This narrative review provides an integrative overview of the roles of interleukins in the pathogenesis of both type 1 and type 2 diabetes; however, several methodological and translational limitations should be acknowledged. As a narrative review, this work lacks the structured methodology of systematic reviews; specifically, it does not include predefined inclusion/exclusion criteria, formal risk-of-bias assessments, or quantitative synthesis through meta-analysis. As a result, the strength and generalizability of the conclusions are inherently dependent on the methodological rigor and reproducibility of the individual studies cited.
A significant proportion of the included evidence derives from preclinical studies, including in vitro experiments and animal models (e.g., NOD mice), which—while invaluable for elucidating mechanistic pathways—may not fully replicate the complexity of human immune-metabolic interactions. Species-specific immune responses, genetic background differences, and environmental exposures pose important barriers to direct translational application. While efforts were made to include human studies wherever available, the clinical data are limited in both scope and sample size. Many studies lack a longitudinal design, comprehensive adjustment for confounding variables (e.g., obesity, medication use, comorbidities), and external validation, which limits the robustness of observed associations.
Furthermore, publication bias likely affects the current body of the literature, as studies reporting positive or significant associations between interleukins and diabetes pathogenesis are more readily published than those with null findings.
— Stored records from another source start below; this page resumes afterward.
(** ** Assigning to one field of a structure *)

Module cfg.
Import ContainerConfig.
Definition set_name (v : option string) (c : t) : t :=
  Mk (id c) v (rootfs c) (command c) (env c) (cwd c) (hostname c) (read_only c) (mounts c)
    (resources c) (network c) (security c) (namespaces c) (detach c) (auto_remove c) (labels c).
Definition set_rootfs (v : string) (c : t) : t :=
  Mk (id c) (name c) v (command c) (env c) (cwd c) (hostname c) (read_only c) (mounts c)
    (resources c) (network c) (security c) (namespaces c) (detach c) (auto_remove c) (labels c).
Definition set_command (v : list string) (c : t) : t :=
  Mk (id c) (name c) (rootfs c) v (env c) (cwd c) (hostname c) (read_only c) (mounts c)
    (resources c) (network c) (security c) (namespaces c) (detach c) (auto_remove c) (labels c).
Definition set_env (v : list string) (c : t) : t :=
  Mk (id c) (name c) (rootfs c) (command c) v (cwd c) (hostname c) (read_only c) (mounts c)
    (resources c) (network c) (security c) (namespaces c) (detach c) (auto_remove c) (labels c).
Definition set_cwd (v : string) (c : t) : t :=
  Mk (id c) (name c) (rootfs c) (command c) (env c) v (hostname c) (read_only c) (mounts c)
    (resources c) (network c) (security c) (namespaces c) (detach c) (auto_remove c) (labels c).
Definition set_hostname (v : string) (c : t) : t :=
  Mk (id c) (name c) (rootfs c) (command c) (env c) (cwd c) v (read_only c) (mounts c)
    (resources c) (network c) (security c) (namespaces c) (detach c) (auto_remove c) (labels c).
Definition set_read_only (v : bool) (c : t) : t :=
  Mk (id c) (name c) (rootfs c) (command c) (env c) (cwd c) (hostname c) v (mounts c)
    (resources c) (network c) (security c) (namespaces c) (detach c) (auto_remove c) (labels c).
Definition set_mounts (v : list MountSpec.t) (c : t) : t :=
  Mk (id c) (name c) (rootfs c) (command c) (env c) (cwd c) (hostname c) (read_only c) v
    (resources c) (network c) (security c) (namespaces c) (detach c) (auto_remove c) (labels c).
Definition set_resources (v : Resources.t) (c : t) : t :=
  Mk (id c) (name c) (rootfs c) (command c) (env c) (cwd c) (hostname c) (read_only c) (mounts c)
    v (network c) (security c) (namespaces c) (detach c) (auto_remove c) (labels c).
Definition set_network (v : NetworkConfig.t) (c : t) : t :=
  Mk (id c) (name c) (rootfs c) (command c) (env c) (cwd c) (hostname c) (read_only c) (mounts c)
    (resources c) v (security c) (namespaces c) (detach c) (auto_remove c) (labels c).
Definition set_security (v : SecurityConfig.t) (c : t) : t :=
  Mk (id c) (name c) (rootfs c) (command c) (env c) (cwd c) (hostname c) (read_only c) (mounts c)
    (resources c) (network c) v (namespaces c) (detach c) (auto_remove c) (labels c).
Definition set_namespaces (v : Namespaces.t) (c : t) : t :=
  Mk (id c) (name c) (rootfs c) (command c) (env c) (cwd c) (hostname c) (read_only c) (mounts c)
    (resources c) (network c) (security c) v (detach c) (auto_remove c) (labels c).
Definition set_detach (v : bool) (c : t) : t :=
  Mk (id c) (name c) (rootfs c) (command c) (env c) (cwd c) (hostname c) (read_only c) (mounts c)
    (resources c) (network c) (security c) (namespaces c) v (auto_remove c) (labels c).
Definition set_auto_remove (v : bool) (c : t) : t :=
  Mk (id c) (name c) (rootfs c) (command c) (env c) (cwd c) (hostname c) (read_only c) (mounts c)
    (resources c) (network c) (security c) (namespaces c) (detach c) v (labels c).
Definition set_labels (v : list (string * string)) (c : t) : t :=
  Mk (id c) (name c) (rootfs c) (command c) (env c) (cwd c) (hostname c) (read_only c) (mounts c)
    (resources c) (network c) (security c) (namespaces c) (detach c) (auto_remove c) v.
End cfg.

Module res.
Import Resources.
Definition set_memory (v : option Z) (c : t) : t :=
  Mk v (memory_swap c) (cpus c) (cpu_weight c) (pids c).
Definition set_memory_swap (v : option Z) (c : t) : t :=
  Mk (memory c) v (cpus c) (cpu_weight c) (pids c).
Definition set_cpus (v : option f64) (c : t) : t :=
  Mk (memory c) (memory_swap c) v (cpu_weight c) (pids c).
Definition set_cpu_weight (v : option Z) (c : t) : t :=
  Mk (memory c) (memory_swap c) (cpus c) v (pids c).
Definition set_pids (v : option Z) (c : t) : t :=
  Mk (memory c) (memory_swap c) (cpus c) (cpu_weight c) v.
End res.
Heterogeneity in study populations, cytokine assay methodologies, sampling timing, and inter-individual variability in immune responses further complicate cross-study comparisons and the interpretation of cytokine levels.
Despite these challenges, the present review is grounded in peer-reviewed, biologically plausible evidence drawn from multiple major databases and reflects converging data from experimental and clinical studies. Nevertheless, to translate these findings into clinical practice, future investigations must prioritize well-designed longitudinal cohort studies, interventional trials targeting specific interleukin pathways, and systematic reviews with a standardized methodology to evaluate the consistency, effect size, and causality of interleukin-mediated mechanisms in diabetes.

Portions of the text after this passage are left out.